_TASK MATERIAL_
-*-*-
Lemma NewPage_ok (p : Pool) :
  pool_inv (bpm_ p) -> clock_ok (bpm_ p) ->
  (take_frame p = None /\ NewPage p = (Return None, p)) \/
  exists fit pit p',
    NewPage p = (Return (Some (pit, fit)), p') /\
    take_frame p <> None /\
    pool_inv (bpm_ p') /\
    0 <= fit < pool_size_ (bpm_ p) /\
    page_table_ (bpm_ p) !! pit = None /\ ~ allocated (bpm_ p) pit /\
    allocated (bpm_ p') pit /\
    page_table_ (bpm_ p') !! pit = Some fit /\
    pages_ (bpm_ p') fit
    = {| data_ := zeroed; page_id_ := pit; pin_count_ := 1; is_dirty_ := false |} /\
    (forall g, g <> fit -> pages_ (bpm_ p') g = pages_ (bpm_ p) g) /\
    (forall pid, pid <> pit ->
       page_table_ (bpm_ p') !! pid =
       if decide (page_table_ (bpm_ p) !! pid = Some fit) then None
       else page_table_ (bpm_ p) !! pid) /\
    (forall pid, pid <> pit -> in_step p pid ->
       contents p' pid = contents p pid /\ in_step p' pid).
Proof.
  intros Hinv Hclock. unfold NewPage.
  destruct (take_frame p) as [[fit p1]|] eqn:HT; [right | left; auto].
  destruct (take_frame_Some p fit p1 Hinv HT)
    as (I1 & Hrange & Hsz & Hnx & Hids & Hts & Hpg & Htab & Hct & Hst).
  destruct (AllocatePage_spec (Some fit) (bpm_ p1) I1)
    as (I2 & A1 & A2 & A3 & A4 & A5 & A6 & A7).
  destruct (AllocatePage (bpm_ p1)) as [pit s2] eqn:HA. cbn [fst snd] in *.
  set (s3 := set_page_table s2 (<[pit:=fit]> (page_table_ s2))).
  assert (Hr3 : replacer_ s3 = replacer_ (bpm_ p1)) by (subst s3; bpm_simpl; exact A7).
  assert (Hrange2 : 0 <= fit < pool_size_ s2) by (rewrite A3, Hsz; exact Hrange).
  destruct (frame_id_accepted _ _ fit I2 Hrange2) as [Hle Hint].
  destruct (touch_spec fit s3) as (r' & HTo & S1 & S2 & S3 & S4).
  { subst s3. bpm_simpl. exact Hle. }
  rewrite HTo. exists fit, pit. eexists. split; [reflexivity |]. bpm_simpl.
  assert (Htaken : frame_taken s2 fit).
  { pose proof (pi_frames _ _ I2 fit Hrange2) as HF.
    now destruct (decide (Some fit = Some fit)). }
  destruct Htaken as (_ & _ & _ & _ & _ & Hzero).
  assert (Hnew : page_table_ (bpm_ p) !! pit = None).
  { destruct (page_table_ (bpm_ p) !! pit) as [g|] eqn:Hp; [| reflexivity].
    destruct (pi_table _ _ Hinv pit g Hp) as (_ & _ & Ha).
    exfalso. apply A2. unfold allocated in *. now rewrite Hnx, Hids. }
  assert (Hfresh : page_table_ s2 !! pit = None).
  { rewrite A5, Htab, Hnew. now destruct (decide (None = Some fit)). }
  assert (Hinv' : pool_inv (set_page (set_replacer s3 r') fit
             {| data_ := data_ (pages_ (set_replacer s3 r') fit); page_id_ := pit;
                pin_count_ := 0 + 1; is_dirty_ := false |})).
  { subst s3. apply install_page; auto.
    - apply S4; [| exact Hint |].
      + bpm_simpl. apply (pi_replacer _ _ I2).
      + unfold clock_ok in *. bpm_simpl. rewrite A7, Hts. exact Hclock. }
  splits; auto; try lia.
  - unfold allocated in *. now rewrite <- Hnx, <- Hids.
  - subst s3. bpm_simpl. apply lookup_insert_eq.
  - subst s3. bpm_simpl. rewrite fn_lookup_insert. now rewrite Hzero.
  - intros g Hg. subst s3. bpm_simpl.
    rewrite fn_lookup_insert_ne by congruence. rewrite A4. now apply Hpg.
  - intros pid Hne. subst s3. bpm_simpl.
    rewrite lookup_insert_ne by congruence. rewrite A5. apply Htab.
  - intros pid Hne Hin. specialize (Hct pid Hin). specialize (Hst pid Hin).
    unfold contents, in_step in *. subst s3. bpm_simpl.
    rewrite lookup_insert_ne by congruence. rewrite A5.
    destruct (page_table_ (bpm_ p1) !! pid) as [g|] eqn:Hp; [| auto].
    assert (Hg : g <> fit).
    { intros ->. pose proof (pi_frames _ _ I1 fit) as HF.
      rewrite Hsz in HF. specialize (HF Hrange).
      destruct (decide (Some fit = Some fit)); [| congruence].
      destruct HF as (_ & _ & Hno & _). now apply Hno in Hp. }
    rewrite fn_lookup_insert_ne by congruence. rewrite A4. auto.
Qed.

(** *** Changing the pin count or the dirty flag of a resident page *)

Lemma update_resident (s : BufferPoolManager) (fit : Z) (page' : Page)
    (r' : LRUKReplacer) :
  pool_inv s -> frame_resident s fit -> 0 <= fit < pool_size_ s ->
  page_id_ page' = page_id_ (pages_ s fit) -> 0 <= pin_count_ page' ->
  status r' fit = Some (pin_count_ page' =? 0) ->
  (forall g, g <> fit -> status r' g = status (replacer_ s) g) ->
  replacer_size_ r' = replacer_size_ (replacer_ s) ->
  replacer_inv r' ->
  pool_inv (set_page (set_replacer s r') fit page').
Proof.
  intros Hinv (R1 & R2 & R3 & R4) Hrange Hid Hpin S1 S2 S3 Hr.
  constructor; bpm_simpl.
  - apply (pi_size _ _ Hinv).
  - rewrite S3. apply (pi_rsize _ _ Hinv).
  - exact Hr.
  - apply (pi_free_nodup _ _ Hinv).
  - apply (pi_free_range _ _ Hinv).
  - intros f Hf. destruct (Z.eq_dec f fit) as [-> | Hne]; [exact Hrange |].
    rewrite S2 in Hf by exact Hne. now apply (pi_status_range _ _ Hinv).
  - intros f Hf. destruct (decide (None = Some f)) as [[=] | _].
    destruct (Z.eq_dec f fit) as [-> | Hne].
    + right. unfold frame_resident. bpm_simpl. rewrite fn_lookup_insert.
      rewrite Hid. splits; auto.
    + pose proof (pi_frames _ _ Hinv f Hf) as HF.
      destruct (decide (None = Some f)) as [[=] | _].
      unfold frame_free, frame_resident in *. bpm_simpl.
      rewrite fn_lookup_insert_ne by congruence. rewrite S2 by exact Hne.
      exact HF.
  - intros q f Hp. destruct (pi_table _ _ Hinv q f Hp) as (H1 & H2 & H3).
    splits; auto; try lia.
    destruct (Z.eq_dec f fit) as [-> | Hne].
    + rewrite fn_lookup_insert. congruence.
    + rewrite fn_lookup_insert_ne by congruence. exact H2.
  - apply (pi_ids_nodup _ _ Hinv).
  - apply (pi_ids_range _ _ Hinv).
  - apply (pi_next _ _ Hinv).
Qed.

(** *** FetchPage *)


Lemma FetchPage_hit (p : Pool) (page_id fit : Z) :
  pool_inv (bpm_ p) -> clock_ok (bpm_ p) ->
  page_table_ (bpm_ p) !! page_id = Some fit ->
  exists r',
    FetchPage page_id p
    = (Return (Some fit),
       {| bpm_ := set_page (set_replacer (bpm_ p) r') fit
                    (set_pin_count (pages_ (bpm_ p) fit)
                                   (pin_count_ (pages_ (bpm_ p) fit) + 1));
          disk_ := disk_ p |}) /\
    status r' fit = Some false /\
    (forall g, g <> fit -> status r' g = status (replacer_ (bpm_ p)) g) /\
    0 <= pin_count_ (pages_ (bpm_ p) fit) /\
    pool_inv (set_page (set_replacer (bpm_ p) r') fit
                (set_pin_count (pages_ (bpm_ p) fit)
                               (pin_count_ (pages_ (bpm_ p) fit) + 1))).
Proof.
  intros Hinv Hclock Hp. unfold FetchPage. rewrite Hp.
  destruct (pi_table _ _ Hinv _ _ Hp) as (Hrange & Hid & _).
  pose proof (mapped_frame_facts _ _ _ Hinv Hp) as Hres.
  destruct (frame_id_accepted _ _ fit Hinv Hrange) as [Hle Hint].
  destruct (touch_spec fit (bpm_ p) Hle) as (r' & HTo & S1 & S2 & S3 & S4).
  rewrite HTo. exists r'. pose proof Hres as (_ & Hpin & _).
  splits; auto.
  apply update_resident; auto; cbn [pin_count_ page_id_ set_pin_count]; try lia.
  - rewrite S1. f_equal. symmetry. apply Z.eqb_neq. lia.
  - apply S4; auto. apply (pi_replacer _ _ Hinv).
Qed.

Lemma FetchPage_miss (p : Pool) (page_id : Z) :
  pool_inv (bpm_ p) -> clock_ok (bpm_ p) -> allocated (bpm_ p) page_id ->
  page_table_ (bpm_ p) !! page_id = None ->
  (take_frame p = None /\ FetchPage page_id p = (Return None, p)) \/
  exists fit p',
    FetchPage page_id p = (Return (Some fit), p') /\
    take_frame p <> None /\
    pool_inv (bpm_ p') /\
    0 <= fit < pool_size_ (bpm_ p) /\
    page_table_ (bpm_ p') !! page_id = Some fit /\
    pages_ (bpm_ p') fit
    = {| data_ := disk_ p page_id; page_id_ := page_id; pin_count_ := 1;
         is_dirty_ := false |} /\
    (forall g, g <> fit -> pages_ (bpm_ p') g = pages_ (bpm_ p) g) /\
    (forall pid, pid <> page_id ->
       page_table_ (bpm_ p') !! pid =
       if decide (page_table_ (bpm_ p) !! pid = Some fit) then None
       else page_table_ (bpm_ p) !! pid) /\
    (forall pid, in_step p pid ->
       contents p' pid = contents p pid /\ in_step p' pid).
Proof.
  intros Hinv Hclock Halloc Hnone. unfold FetchPage. rewrite Hnone.
  destruct (take_frame p) as [[fit p1]|] eqn:HT; [right | left; auto].
  destruct (take_frame_Some p fit p1 Hinv HT)
    as (I1 & Hrange & Hsz & Hnx & Hids & Hts & Hpg & Htab & Hct & Hst).
  set (s1 := bpm_ p1) in *.
  set (s2 := set_page_table s1 (<[page_id:=fit]> (page_table_ s1))).
  assert (Hrange1 : 0 <= fit < pool_size_ s1) by (rewrite Hsz; exact Hrange).
  destruct (frame_id_accepted _ _ fit I1 Hrange1) as [Hle Hint].
  destruct (touch_spec fit s2) as (r' & HTo & S1 & S2 & S3 & S4).
  { subst s2. bpm_simpl. exact Hle. }
  rewrite HTo. exists fit. eexists. split; [reflexivity |]. bpm_simpl.
  assert (Htaken : frame_taken s1 fit).
  { pose proof (pi_frames _ _ I1 fit Hrange1) as HF.
    now destruct (decide (Some fit = Some fit)). }
  destruct Htaken as (_ & _ & Hno & Hpin0 & Hclean & _).
  assert (Hfresh : page_table_ s1 !! page_id = None).
  { rewrite Htab, Hnone. now destruct (decide (None = Some fit)). }
  assert (Hdisk : disk_ p1 page_id = disk_ p page_id).
  { specialize (Hct page_id). unfold contents, in_step in Hct.
    fold s1 in Hct. rewrite Hfresh, Hnone in Hct. now apply Hct. }
  assert (Hinv' : pool_inv (set_page (set_replacer s2 r') fit
             {| data_ := ReadPage (disk_ p1) page_id; page_id_ := page_id;
                pin_count_ := pin_count_ (pages_ (set_replacer s2 r') fit) + 1;
                is_dirty_ := is_dirty_ (pages_ (set_replacer s2 r') fit) |})).
  { subst s2. apply install_page; auto.
    - unfold allocated in *. now rewrite Hnx, Hids.
    - apply S4; [| exact Hint |].
      + bpm_simpl. apply (pi_replacer _ _ I1).
      + unfold clock_ok in *. bpm_simpl. fold s1 in Hts. rewrite Hts. exact Hclock.
    - bpm_simpl. cbn [pin_count_]. rewrite Hpin0. reflexivity. }
  splits; auto; try lia.
  - subst s2. bpm_simpl. apply lookup_insert_eq.
  - subst s2. bpm_simpl. rewrite fn_lookup_insert.
    unfold ReadPage. now rewrite Hpin0, Hclean, Hdisk.
  - intros g Hg. subst s2. bpm_simpl.
    rewrite fn_lookup_insert_ne by congruence. now apply Hpg.
  - intros pid Hne. subst s2. bpm_simpl.
    rewrite lookup_insert_ne by congruence. apply Htab.
  - intros pid Hin. specialize (Hct pid Hin). specialize (Hst pid Hin).
    unfold contents, in_step in *. fold s1 in Hct, Hst. subst s2. bpm_simpl.
    rewrite lookup_insert.
    destruct (decide (page_id = pid)) as [<- | Hne].
    + rewrite fn_lookup_insert. cbn [data_ is_dirty_]. unfold ReadPage.
      rewrite Hnone, Hdisk. auto.
    + destruct (page_table_ s1 !! pid) as [g|] eqn:Hp; [| auto].
      assert (Hg : g <> fit) by (intros ->; now apply Hno in Hp).
      rewrite fn_lookup_insert_ne by congruence. auto.
Qed.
-*-*-
_PROBLEM STATEMENT_
For this exercise, return every line from the data that holds the string "Hnew".

_OUTPUT OF THE EXERCISE_
  assert (Hnew : page_table_ (bpm_ p) !! pit = None).
  { rewrite A5, Htab, Hnew. now destruct (decide (None = Some fit)). }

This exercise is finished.